Repeat exactly the lines of the entries below from the one with "- [try/catch], [try/finally]" through the one with "(** The child", both ends included, and nothing else.

[Stored data]
Segment Open

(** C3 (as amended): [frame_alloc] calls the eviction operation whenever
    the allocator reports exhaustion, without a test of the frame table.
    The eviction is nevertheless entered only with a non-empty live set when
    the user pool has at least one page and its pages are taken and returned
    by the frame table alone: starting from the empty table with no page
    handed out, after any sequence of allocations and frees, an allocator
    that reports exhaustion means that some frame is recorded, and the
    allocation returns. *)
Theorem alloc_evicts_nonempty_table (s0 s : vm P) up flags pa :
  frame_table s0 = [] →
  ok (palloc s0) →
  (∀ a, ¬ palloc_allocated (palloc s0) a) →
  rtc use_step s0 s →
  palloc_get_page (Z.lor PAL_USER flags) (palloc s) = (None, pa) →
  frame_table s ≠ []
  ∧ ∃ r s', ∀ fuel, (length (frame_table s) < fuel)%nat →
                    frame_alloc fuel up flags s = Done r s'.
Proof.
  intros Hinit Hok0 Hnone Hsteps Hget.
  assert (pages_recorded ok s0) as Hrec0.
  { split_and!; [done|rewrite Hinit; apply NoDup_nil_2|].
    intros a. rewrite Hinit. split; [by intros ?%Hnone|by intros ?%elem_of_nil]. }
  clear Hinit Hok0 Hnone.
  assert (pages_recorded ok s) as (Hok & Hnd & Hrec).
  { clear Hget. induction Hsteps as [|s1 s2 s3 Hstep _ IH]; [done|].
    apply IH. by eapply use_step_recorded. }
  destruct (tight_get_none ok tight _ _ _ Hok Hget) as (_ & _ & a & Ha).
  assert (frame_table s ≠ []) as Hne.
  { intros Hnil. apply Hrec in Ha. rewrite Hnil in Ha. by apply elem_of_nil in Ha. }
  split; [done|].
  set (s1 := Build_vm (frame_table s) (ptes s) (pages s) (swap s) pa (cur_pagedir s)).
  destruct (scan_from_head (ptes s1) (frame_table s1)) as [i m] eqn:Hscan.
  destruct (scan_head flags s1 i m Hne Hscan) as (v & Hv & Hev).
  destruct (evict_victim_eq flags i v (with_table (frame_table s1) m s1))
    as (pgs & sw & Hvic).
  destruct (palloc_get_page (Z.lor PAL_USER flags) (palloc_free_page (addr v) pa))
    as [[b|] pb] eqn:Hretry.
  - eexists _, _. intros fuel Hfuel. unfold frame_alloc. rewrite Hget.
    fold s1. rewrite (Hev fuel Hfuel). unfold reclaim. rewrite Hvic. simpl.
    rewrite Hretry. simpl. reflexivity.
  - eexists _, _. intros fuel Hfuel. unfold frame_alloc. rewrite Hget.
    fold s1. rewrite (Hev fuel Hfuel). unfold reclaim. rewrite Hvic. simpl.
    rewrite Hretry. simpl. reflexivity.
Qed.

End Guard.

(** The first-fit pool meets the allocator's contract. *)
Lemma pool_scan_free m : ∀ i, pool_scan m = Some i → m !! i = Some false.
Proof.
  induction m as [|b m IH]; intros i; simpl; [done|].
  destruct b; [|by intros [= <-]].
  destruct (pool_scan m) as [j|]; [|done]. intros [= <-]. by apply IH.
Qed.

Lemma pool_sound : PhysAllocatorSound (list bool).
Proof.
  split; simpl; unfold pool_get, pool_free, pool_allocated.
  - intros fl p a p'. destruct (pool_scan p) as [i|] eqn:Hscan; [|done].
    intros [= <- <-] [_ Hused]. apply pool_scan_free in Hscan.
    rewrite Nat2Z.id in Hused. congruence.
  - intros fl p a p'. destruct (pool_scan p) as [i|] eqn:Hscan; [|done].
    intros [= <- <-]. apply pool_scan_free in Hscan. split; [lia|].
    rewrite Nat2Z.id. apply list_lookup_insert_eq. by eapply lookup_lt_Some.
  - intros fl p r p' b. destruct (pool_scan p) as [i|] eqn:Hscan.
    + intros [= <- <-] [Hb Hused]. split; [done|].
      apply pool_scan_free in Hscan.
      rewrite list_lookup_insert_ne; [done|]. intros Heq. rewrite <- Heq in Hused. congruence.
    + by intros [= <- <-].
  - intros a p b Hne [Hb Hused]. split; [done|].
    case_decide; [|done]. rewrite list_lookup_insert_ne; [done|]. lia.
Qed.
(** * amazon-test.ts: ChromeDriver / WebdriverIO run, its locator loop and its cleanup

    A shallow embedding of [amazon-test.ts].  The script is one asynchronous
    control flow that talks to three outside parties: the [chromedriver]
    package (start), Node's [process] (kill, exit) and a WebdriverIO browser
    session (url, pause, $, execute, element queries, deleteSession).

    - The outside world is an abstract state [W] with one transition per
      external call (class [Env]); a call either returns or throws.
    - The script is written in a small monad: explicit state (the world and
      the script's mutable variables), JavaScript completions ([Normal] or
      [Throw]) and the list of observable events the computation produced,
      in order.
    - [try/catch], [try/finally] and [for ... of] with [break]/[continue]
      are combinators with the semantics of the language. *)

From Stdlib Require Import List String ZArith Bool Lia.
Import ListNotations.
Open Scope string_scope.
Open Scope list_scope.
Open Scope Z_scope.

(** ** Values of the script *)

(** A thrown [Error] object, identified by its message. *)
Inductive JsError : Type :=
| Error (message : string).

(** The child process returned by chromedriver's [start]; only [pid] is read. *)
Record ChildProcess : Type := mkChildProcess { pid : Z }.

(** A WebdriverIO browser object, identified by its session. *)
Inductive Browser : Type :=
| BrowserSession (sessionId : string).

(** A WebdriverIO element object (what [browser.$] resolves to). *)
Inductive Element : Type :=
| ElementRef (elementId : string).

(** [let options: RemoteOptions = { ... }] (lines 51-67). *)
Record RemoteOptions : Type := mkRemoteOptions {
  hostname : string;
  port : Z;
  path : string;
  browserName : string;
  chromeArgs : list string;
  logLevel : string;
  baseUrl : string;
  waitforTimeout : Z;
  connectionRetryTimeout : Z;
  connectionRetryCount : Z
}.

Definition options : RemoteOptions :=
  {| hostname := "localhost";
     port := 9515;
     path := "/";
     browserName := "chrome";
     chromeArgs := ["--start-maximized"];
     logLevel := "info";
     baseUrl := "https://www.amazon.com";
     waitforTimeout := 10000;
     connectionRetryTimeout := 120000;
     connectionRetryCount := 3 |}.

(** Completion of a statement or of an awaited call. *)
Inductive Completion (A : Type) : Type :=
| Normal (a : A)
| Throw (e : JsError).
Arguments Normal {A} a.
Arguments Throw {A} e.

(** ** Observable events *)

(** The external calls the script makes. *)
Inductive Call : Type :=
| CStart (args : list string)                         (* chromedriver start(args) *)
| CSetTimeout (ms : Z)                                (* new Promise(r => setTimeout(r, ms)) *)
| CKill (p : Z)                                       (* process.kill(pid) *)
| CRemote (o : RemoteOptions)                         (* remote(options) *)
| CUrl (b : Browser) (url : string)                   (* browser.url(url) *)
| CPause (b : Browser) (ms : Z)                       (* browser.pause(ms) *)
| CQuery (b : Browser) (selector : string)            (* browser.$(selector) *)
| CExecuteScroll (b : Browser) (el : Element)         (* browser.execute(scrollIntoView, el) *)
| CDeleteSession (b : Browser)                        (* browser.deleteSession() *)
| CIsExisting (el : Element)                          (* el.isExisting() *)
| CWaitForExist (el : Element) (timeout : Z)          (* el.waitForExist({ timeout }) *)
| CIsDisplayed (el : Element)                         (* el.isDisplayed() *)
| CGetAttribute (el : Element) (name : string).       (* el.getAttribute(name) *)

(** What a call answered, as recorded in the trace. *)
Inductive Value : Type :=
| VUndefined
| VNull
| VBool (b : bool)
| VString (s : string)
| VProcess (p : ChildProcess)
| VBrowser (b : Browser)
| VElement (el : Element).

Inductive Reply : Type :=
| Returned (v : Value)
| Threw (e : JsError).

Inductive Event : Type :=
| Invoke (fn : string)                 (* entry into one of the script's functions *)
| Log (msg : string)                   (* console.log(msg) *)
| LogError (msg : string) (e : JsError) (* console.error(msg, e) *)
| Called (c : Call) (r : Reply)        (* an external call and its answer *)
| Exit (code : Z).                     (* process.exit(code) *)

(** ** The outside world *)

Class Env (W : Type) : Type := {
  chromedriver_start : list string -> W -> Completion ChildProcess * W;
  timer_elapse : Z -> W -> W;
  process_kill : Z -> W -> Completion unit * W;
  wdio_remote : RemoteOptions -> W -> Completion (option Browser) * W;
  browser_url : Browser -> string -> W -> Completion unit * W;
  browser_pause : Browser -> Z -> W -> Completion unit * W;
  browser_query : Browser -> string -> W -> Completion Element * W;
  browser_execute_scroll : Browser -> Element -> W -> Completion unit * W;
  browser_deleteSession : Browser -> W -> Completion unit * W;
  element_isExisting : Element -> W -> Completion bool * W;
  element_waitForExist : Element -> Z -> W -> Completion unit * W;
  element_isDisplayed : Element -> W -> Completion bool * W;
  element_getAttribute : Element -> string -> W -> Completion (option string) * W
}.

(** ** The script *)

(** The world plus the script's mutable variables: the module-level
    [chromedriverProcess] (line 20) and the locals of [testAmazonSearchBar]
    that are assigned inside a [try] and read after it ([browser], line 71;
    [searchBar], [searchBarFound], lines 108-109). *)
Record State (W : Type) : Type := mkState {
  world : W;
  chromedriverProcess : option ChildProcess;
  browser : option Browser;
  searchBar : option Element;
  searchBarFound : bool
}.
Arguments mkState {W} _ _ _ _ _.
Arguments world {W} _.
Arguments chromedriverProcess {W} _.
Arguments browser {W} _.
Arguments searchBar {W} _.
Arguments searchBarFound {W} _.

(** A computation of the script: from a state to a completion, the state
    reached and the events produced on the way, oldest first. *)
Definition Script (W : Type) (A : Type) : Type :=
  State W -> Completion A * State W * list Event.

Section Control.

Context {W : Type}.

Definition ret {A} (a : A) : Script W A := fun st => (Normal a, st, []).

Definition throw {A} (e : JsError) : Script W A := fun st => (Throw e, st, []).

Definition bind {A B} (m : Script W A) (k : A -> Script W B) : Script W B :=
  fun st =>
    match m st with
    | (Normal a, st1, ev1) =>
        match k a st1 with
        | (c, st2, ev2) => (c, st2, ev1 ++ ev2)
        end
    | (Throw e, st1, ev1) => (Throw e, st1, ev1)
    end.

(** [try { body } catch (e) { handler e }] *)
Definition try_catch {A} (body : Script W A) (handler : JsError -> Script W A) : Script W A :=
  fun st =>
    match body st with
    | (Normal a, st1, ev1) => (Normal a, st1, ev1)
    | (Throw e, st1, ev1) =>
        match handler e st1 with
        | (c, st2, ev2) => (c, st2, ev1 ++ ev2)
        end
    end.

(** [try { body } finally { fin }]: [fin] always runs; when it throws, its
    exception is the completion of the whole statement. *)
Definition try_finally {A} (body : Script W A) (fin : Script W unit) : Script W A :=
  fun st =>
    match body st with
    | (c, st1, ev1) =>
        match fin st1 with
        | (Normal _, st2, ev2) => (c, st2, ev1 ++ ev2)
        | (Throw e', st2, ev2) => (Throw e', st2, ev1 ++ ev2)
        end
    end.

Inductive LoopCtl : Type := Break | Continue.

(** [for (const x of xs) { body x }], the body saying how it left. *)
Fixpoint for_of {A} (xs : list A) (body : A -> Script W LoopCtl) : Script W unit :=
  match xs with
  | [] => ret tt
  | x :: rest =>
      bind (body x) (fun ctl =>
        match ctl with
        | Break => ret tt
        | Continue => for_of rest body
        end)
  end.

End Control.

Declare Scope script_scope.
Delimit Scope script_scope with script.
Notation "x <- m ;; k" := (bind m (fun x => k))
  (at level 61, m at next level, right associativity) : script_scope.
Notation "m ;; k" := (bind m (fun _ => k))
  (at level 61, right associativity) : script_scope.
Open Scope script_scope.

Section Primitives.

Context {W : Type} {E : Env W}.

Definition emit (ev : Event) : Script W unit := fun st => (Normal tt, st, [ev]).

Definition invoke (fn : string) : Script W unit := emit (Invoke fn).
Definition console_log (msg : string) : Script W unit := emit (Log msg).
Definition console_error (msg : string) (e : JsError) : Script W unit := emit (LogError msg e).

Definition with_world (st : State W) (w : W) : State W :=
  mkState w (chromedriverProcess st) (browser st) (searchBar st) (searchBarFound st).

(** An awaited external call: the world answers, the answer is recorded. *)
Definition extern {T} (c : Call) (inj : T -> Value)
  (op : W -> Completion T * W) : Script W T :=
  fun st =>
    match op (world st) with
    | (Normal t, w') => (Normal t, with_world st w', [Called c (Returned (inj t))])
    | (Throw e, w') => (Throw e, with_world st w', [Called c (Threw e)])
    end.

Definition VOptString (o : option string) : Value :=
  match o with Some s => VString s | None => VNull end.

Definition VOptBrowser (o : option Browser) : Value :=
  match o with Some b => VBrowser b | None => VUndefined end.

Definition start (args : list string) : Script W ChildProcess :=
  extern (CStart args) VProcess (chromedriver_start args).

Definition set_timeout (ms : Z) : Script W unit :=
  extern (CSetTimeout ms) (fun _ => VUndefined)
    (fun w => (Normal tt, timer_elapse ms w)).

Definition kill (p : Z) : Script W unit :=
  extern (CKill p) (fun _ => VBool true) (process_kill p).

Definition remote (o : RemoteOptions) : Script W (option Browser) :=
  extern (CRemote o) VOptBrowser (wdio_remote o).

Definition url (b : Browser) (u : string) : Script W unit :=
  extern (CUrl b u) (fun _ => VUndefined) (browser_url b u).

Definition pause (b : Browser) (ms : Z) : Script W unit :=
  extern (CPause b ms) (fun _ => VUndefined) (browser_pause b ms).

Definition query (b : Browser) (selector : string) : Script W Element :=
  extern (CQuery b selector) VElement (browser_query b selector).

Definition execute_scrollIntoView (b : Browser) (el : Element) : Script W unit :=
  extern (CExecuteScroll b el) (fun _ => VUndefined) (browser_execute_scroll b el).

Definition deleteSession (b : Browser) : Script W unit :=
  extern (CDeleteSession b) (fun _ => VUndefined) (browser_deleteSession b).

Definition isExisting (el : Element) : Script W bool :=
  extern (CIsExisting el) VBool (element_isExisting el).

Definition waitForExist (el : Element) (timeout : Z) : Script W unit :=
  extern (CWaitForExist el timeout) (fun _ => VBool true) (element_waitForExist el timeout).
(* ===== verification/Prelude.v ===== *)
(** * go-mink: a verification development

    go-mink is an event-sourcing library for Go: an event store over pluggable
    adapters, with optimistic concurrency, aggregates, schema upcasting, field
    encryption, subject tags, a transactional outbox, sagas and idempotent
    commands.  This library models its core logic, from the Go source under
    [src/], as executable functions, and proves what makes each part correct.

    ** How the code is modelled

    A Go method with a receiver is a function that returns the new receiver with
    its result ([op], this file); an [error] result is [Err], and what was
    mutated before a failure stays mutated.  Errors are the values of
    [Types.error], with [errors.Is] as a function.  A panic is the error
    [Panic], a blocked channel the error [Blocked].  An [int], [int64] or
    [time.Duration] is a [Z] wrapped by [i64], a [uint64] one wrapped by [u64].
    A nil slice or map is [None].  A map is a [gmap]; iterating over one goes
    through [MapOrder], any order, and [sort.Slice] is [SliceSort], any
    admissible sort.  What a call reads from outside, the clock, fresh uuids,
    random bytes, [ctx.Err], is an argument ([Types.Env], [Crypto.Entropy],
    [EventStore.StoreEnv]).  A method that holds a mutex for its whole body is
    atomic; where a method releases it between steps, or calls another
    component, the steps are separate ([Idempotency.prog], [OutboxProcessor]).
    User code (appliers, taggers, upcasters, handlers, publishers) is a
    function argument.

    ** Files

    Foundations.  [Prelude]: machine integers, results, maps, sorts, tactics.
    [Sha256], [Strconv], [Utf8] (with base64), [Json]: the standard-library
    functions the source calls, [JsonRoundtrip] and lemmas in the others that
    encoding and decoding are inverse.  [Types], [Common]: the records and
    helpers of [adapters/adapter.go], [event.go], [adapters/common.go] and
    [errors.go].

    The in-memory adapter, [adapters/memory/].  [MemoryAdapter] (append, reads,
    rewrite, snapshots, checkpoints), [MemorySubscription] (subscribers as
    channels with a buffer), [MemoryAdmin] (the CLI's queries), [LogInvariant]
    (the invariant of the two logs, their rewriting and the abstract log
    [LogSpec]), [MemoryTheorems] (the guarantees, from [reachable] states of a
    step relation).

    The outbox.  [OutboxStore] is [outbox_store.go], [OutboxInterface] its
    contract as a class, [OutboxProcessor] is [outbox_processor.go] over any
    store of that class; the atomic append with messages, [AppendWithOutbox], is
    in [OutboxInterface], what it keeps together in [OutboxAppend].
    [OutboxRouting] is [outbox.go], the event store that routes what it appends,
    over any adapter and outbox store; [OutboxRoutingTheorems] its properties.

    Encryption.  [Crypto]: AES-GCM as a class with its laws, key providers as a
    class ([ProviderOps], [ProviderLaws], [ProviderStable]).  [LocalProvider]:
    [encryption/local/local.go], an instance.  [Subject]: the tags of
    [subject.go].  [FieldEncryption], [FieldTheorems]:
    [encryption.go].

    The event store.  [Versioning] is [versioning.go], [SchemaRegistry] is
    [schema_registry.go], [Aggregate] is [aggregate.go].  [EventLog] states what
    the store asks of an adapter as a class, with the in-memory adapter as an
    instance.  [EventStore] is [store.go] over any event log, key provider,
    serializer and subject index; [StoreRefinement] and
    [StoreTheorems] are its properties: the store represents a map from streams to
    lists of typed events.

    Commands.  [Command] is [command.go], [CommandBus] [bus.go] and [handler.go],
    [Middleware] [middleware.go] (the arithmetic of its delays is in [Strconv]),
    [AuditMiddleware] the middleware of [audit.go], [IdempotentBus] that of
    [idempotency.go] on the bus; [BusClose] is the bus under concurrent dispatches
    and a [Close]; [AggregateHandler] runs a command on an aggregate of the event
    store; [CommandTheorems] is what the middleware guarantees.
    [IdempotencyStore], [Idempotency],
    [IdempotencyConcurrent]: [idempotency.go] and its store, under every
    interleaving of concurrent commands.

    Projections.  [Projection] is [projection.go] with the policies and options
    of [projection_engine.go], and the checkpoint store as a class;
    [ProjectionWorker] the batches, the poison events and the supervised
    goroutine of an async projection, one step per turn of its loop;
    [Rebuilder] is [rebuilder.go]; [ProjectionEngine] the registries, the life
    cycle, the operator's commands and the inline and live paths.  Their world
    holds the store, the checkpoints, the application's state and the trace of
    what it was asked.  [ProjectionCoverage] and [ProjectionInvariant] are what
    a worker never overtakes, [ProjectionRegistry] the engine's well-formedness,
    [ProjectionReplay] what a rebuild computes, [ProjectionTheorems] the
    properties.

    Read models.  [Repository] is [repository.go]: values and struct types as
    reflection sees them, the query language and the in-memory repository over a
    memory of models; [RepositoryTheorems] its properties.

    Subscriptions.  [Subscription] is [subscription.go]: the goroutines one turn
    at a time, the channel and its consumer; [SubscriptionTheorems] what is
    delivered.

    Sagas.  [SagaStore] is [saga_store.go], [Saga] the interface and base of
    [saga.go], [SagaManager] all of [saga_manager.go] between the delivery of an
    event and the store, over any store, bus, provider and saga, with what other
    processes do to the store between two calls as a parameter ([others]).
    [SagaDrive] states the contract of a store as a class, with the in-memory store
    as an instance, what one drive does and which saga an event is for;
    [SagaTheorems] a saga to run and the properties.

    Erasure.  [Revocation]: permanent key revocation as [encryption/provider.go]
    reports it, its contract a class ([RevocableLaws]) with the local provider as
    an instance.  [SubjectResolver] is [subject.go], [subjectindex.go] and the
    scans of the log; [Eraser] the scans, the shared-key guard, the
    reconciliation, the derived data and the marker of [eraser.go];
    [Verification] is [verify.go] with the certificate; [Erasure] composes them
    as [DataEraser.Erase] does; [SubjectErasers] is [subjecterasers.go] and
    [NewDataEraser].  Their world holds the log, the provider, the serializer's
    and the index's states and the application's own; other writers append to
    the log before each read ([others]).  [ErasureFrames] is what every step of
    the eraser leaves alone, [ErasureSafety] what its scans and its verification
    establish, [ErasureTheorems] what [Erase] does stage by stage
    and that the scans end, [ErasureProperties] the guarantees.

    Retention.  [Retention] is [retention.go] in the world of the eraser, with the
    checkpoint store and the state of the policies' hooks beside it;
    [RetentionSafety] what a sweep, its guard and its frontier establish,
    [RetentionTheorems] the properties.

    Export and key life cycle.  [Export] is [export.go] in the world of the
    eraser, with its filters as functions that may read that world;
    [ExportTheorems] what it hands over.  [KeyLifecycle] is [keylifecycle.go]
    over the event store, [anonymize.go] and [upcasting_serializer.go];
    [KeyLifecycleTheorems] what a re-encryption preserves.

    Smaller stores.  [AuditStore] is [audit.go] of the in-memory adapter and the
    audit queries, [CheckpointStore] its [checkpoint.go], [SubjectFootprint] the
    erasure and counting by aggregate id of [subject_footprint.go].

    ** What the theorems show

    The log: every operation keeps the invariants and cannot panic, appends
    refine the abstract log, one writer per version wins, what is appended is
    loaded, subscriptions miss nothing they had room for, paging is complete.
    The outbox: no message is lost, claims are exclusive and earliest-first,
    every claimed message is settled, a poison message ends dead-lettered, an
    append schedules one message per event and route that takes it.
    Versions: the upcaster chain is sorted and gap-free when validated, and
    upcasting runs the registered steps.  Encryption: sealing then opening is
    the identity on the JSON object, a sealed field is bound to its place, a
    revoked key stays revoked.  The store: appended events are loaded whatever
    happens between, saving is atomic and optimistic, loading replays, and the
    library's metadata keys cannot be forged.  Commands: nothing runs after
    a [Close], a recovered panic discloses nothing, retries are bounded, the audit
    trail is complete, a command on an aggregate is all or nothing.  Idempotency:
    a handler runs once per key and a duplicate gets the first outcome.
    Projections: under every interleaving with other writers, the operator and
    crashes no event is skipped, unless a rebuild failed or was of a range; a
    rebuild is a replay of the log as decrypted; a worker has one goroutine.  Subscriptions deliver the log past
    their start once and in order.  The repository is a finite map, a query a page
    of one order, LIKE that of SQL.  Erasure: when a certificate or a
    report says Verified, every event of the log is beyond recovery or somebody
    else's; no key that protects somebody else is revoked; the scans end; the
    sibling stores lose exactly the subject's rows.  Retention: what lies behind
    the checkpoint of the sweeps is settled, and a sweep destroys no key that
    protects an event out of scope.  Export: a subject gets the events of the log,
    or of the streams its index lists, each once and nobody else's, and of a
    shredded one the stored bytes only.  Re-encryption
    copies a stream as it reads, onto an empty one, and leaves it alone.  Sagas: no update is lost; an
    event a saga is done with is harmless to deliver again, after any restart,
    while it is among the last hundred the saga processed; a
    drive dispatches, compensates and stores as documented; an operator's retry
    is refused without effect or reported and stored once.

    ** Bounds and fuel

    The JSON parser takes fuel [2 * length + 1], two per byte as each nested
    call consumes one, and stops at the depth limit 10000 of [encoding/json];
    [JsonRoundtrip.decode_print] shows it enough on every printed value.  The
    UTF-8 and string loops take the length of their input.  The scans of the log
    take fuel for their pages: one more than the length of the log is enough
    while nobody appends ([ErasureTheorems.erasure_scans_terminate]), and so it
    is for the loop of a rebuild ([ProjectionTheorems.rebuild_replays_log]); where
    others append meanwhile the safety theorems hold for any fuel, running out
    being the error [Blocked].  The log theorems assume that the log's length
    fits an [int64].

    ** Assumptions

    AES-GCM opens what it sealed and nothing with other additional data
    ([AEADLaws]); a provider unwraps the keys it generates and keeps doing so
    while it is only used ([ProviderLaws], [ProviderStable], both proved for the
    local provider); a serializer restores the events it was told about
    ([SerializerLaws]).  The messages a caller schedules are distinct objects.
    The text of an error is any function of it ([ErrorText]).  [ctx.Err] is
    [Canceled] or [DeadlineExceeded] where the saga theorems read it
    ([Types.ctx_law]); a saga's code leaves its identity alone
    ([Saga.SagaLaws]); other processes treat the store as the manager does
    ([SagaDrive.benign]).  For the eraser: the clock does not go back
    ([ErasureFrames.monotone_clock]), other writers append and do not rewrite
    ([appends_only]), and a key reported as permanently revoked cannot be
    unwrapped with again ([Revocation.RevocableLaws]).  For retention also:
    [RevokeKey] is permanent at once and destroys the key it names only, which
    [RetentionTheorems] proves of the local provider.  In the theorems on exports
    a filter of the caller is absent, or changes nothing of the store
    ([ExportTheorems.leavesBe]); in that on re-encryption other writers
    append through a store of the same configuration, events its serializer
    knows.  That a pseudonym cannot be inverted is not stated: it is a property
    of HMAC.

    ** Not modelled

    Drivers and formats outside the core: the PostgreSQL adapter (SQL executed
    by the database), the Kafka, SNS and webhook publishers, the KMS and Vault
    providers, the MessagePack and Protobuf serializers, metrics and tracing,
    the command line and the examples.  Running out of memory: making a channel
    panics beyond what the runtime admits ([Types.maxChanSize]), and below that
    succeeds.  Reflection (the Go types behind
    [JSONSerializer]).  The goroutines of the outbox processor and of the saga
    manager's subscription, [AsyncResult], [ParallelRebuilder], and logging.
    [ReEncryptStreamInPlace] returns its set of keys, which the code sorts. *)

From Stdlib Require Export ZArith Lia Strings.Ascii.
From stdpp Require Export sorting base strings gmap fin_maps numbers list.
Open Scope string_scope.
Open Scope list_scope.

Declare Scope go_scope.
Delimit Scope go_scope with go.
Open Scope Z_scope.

Segment Closed

**THE COMPLETED TASK:**
    - [try/catch], [try/finally] and [for ... of] with [break]/[continue]
      are combinators with the semantics of the language. *)

From Stdlib Require Import List String ZArith Bool Lia.
Import ListNotations.
Open Scope string_scope.
Open Scope list_scope.
Open Scope Z_scope.

(** ** Values of the script *)

(** A thrown [Error] object, identified by its message. *)
Inductive JsError : Type :=
| Error (message : string).

(** The child process returned by chromedriver's [start]; only [pid] is read. *)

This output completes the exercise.